I know I’ll probably keep re-learning these things and add new ones to the list as life keeps going. I guess that’s kind of what I signed up for when I became a teacher—to never stop learning! But that’s a good thing. I want to keep learning, and see things I’ve never seen before and discover new things all the time. I’m so thankful for this year. I wouldn’t trade it—being home with my family, going to my home church, teaching at my brother’s school, watching my nephew grow!—for anything.

Well…another blog post down. Maybe I’ll do another one again next year. 🙂

The Things Kids Say…and Happy October :)

“I practiced 9 days this week!”

“Easy peasy, lemon squeezey!”

I had to laugh when a cute 1st grade girl said that last one in reference to playing her new “Old Clock” song. Where do they learn these things?? And the second grader that was confused about how many days are in a week made me look at my office partner and try not to laugh. I have had a MARVELOUS first month of being a music teacher at a Christian school. Happy October 1st, by the way!!

I have 21 students here, mostly between the ages of 6-11. Adds up to a lot of beginner lessons. Fun, fun! Our theme at school this year is “Build Up”, and I am definitely in the ‘building’ stage of my piano studio. I have such cute precious kids who are in love with the piano and music right now. I have challenged myself to do my best to help grow that love and motivation for music even as they get older! I’ve noticed in this last month of teaching that once the students hit about 7th grade, a huge percentage drop out of piano lessons. I have only 2 students above 7th grade! Oh how I miss Rachmaninoff, Ravel, Bach, Tchaikovsky . . . Oh well, for now I am stuck with Faber and Faber.  🙂 Except I’m not really stuck–there is soo much amazing music out there even for a first grade level. I love Martha Mier, for example, and am using some of Burgmuller’s pieces for the older ones. (I knew that project I did on him in college would come in handy some day!) So, even if it’s not as challenging or amazing sounding as the Classical composers, my students still enjoy and find it exciting to play some new music outside of the lesson book.

There’s so much I could write about what I’ve learned this month–through the lessons, teaching out of Faber’s Primer Level book (I have stopped going in order of the pages!), and my music classes. Playing Strauss and waltzing while playing musical chairs, listening to Bach and eating candy corn, and using rhythm instruments with the March of the Toy Soldiers from the Nutcracker are just a few of the fun things we’ve been doing in 1st Grade Music. 🙂 I definitely have a job that I love, and I’m so thankful for it! And I’m thankful it’s fall! I love the colors that I missed so much when I was in SC!! My day is done here at school, and I’m off to my brother’s soccer game. 🙂 

Happy October!!

 

 

 

Hello world!

I’ve graduated college (Hooray!) and just started teaching music at a Christian school, and since I’m starting a whole bunch of new things recently, I thought I’d start a blog too. We’ll see how it goes!

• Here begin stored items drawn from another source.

(* ===== verification/AdminAuth.v ===== *)
(** * AdminAuth: the administrators' sign-in and the guards of the admin API

    src/src/admin-auth (AdminAuthService, AdminAuthController) and the guards
    src/src/common/guards/admin-api-key.guard.ts and admin-roles.guard.ts.  The service keeps
    the tokens it has revoked in a map of its own ([w_adminRevokedTokens]) and in a table; an
    interval sweeps both.  Texts are compared by their bytes, and a [jti] that is not a text
    is not kept: no token the service signs has one. *)

From S2P Require Import Prelude Prog Json JsText JsonText Schema Store StoreFacts Crypto BruteForce Redis RateLimit Tenancy Testbed.
From S2P Require ServiceAccounts AuthFacts.

Definition admin_role_names : list string := ["super-admin"; "realm-admin"; "view-only"].

(** [iss], [realm_access.roles] and [sub] of a session token. *)
Record AdminUser := mkAdminUser { au_userId : option json; au_roles : list json }.
Record AdminSession := mkAdminSession { as_access_token : string; as_expires_in : Z; as_rateLimitHeaders : list (string * Z) }.

Definition api_key_user : AdminUser := mkAdminUser (Some (JStr "api-key:admin")) [JStr "super-admin"].

(** The payload a token carries, whoever signed it. *)
Definition token_payload (token : string) : option obj :=
  match js_split "."%char token with
  | [_; body; _] => match JSON_parse (from_base64url body) with Some (JObj payload) => Some payload | _ => None end
  | _ => None
  end.

(** [payload['jti']] as a key of the map and of the table. *)
Definition jti_claim (payload : obj) : option string :=
  match obj_get "jti" payload with Some (JStr jti) => Some jti | _ => None end.

Definition extractJti (token : string) : option string :=
  match token_payload token with Some payload => jti_claim payload | None => None end.

Definition roles_claim (payload : obj) : list json :=
  match obj_get "realm_access" payload with
  | Some (JObj realmAccess) => match obj_get "roles" realmAccess with Some (JArr roles) => roles | _ => [] end
  | _ => []
  end.

Definition hasRole (roles : list json) (required : string) : bool :=
  arr_includes roles (Some (JStr "super-admin")) || arr_includes roles (Some (JStr required)).

Definition is_master (r : Realm) : bool := realm_name r === "master".

(** The names of the roles a user has been given. *)
Definition role_names_at (userId : string) (w : World) : list string :=
  flat_map (fun ur =>
    if ur_userId ur === userId
    then match List.find (fun r => role_id r === ur_roleId ur) (rows TRole w) with
         | Some role => [role_name role]
         | None => []
         end
    else []) (rows TUserRole w).

Section Service.
Context {E : Env}.

Definition revoked_until (jti : string) : M (option Z) := atom (fun w => (w_adminRevokedTokens w !! jti, w)).
Definition remember_revoked (jti : string) (until : Z) : M unit :=
  atom (fun w => (tt, with_adminRevokedTokens (<[jti := until]> (w_adminRevokedTokens w)) w)).
Definition forget_revoked (now : Z) : M unit :=
  atom (fun w => (tt, with_adminRevokedTokens (filter (fun kv => now <= kv.2) (w_adminRevokedTokens w)) w)).

Definition cleanup : M unit :=
  (ms <- date_now ;;
   forget_revoked (ms / 1000) ;;;
   catch (now <- date_now ;;
          delete_many TAdminRevokedToken (fun r => rvk_expiresAt r <? now) ;;; Ret tt)
     (fun _ => Ret tt))%prog.

(** [userRole.findMany] with the roles included, and their names. *)
Definition role_names (userId : string) : M (list string) := query (role_names_at userId).

Definition find_signing_key (realmId : string) : M (option RealmSigningKey) :=
  find_latest TRealmSigningKey (fun k => (key_realmId k === realmId) && key_active k) key_createdAt.

Definition session_claims (sub : string) (roles : list string) (username : string) : obj :=
  [("iss", JStr ((process_env "BASE_URL" ?? "http://localhost:3000") +:+ "/realms/master"));
   ("sub", JStr sub); ("typ", JStr "admin"); ("realm_access", JObj [("roles", JStrs roles)]);
   ("preferred_username", JStr username)].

I guess this is my “Hello World” post. Hm, what should you know about me before I start writing about music classes and my awesome nephew and adventures with my brothers this year? I named my blog “He Made Something Beautiful” because I love the song “Something Beautiful” (someone already had that blog name! so I added “He made”) and I believe that God can change lives and make them beautiful if we let Him. I love music, so you might see a lot of that on here! My sister is my best friend and I miss her while she’s at college. I have a nephew who’s almost 10 months old–he convinced me that maybe I do like little kids. 🙂 Today was my first day ever of teaching a music class, and I loved it! I teach Kindergarten and 1st grade music, as well as piano lessons to varied ages. I never used to think I was a kid person–I hated babysitting! but I LOVE teaching them music.

Other than that, I’m just a young American ready to see what God has for my life. Hello World!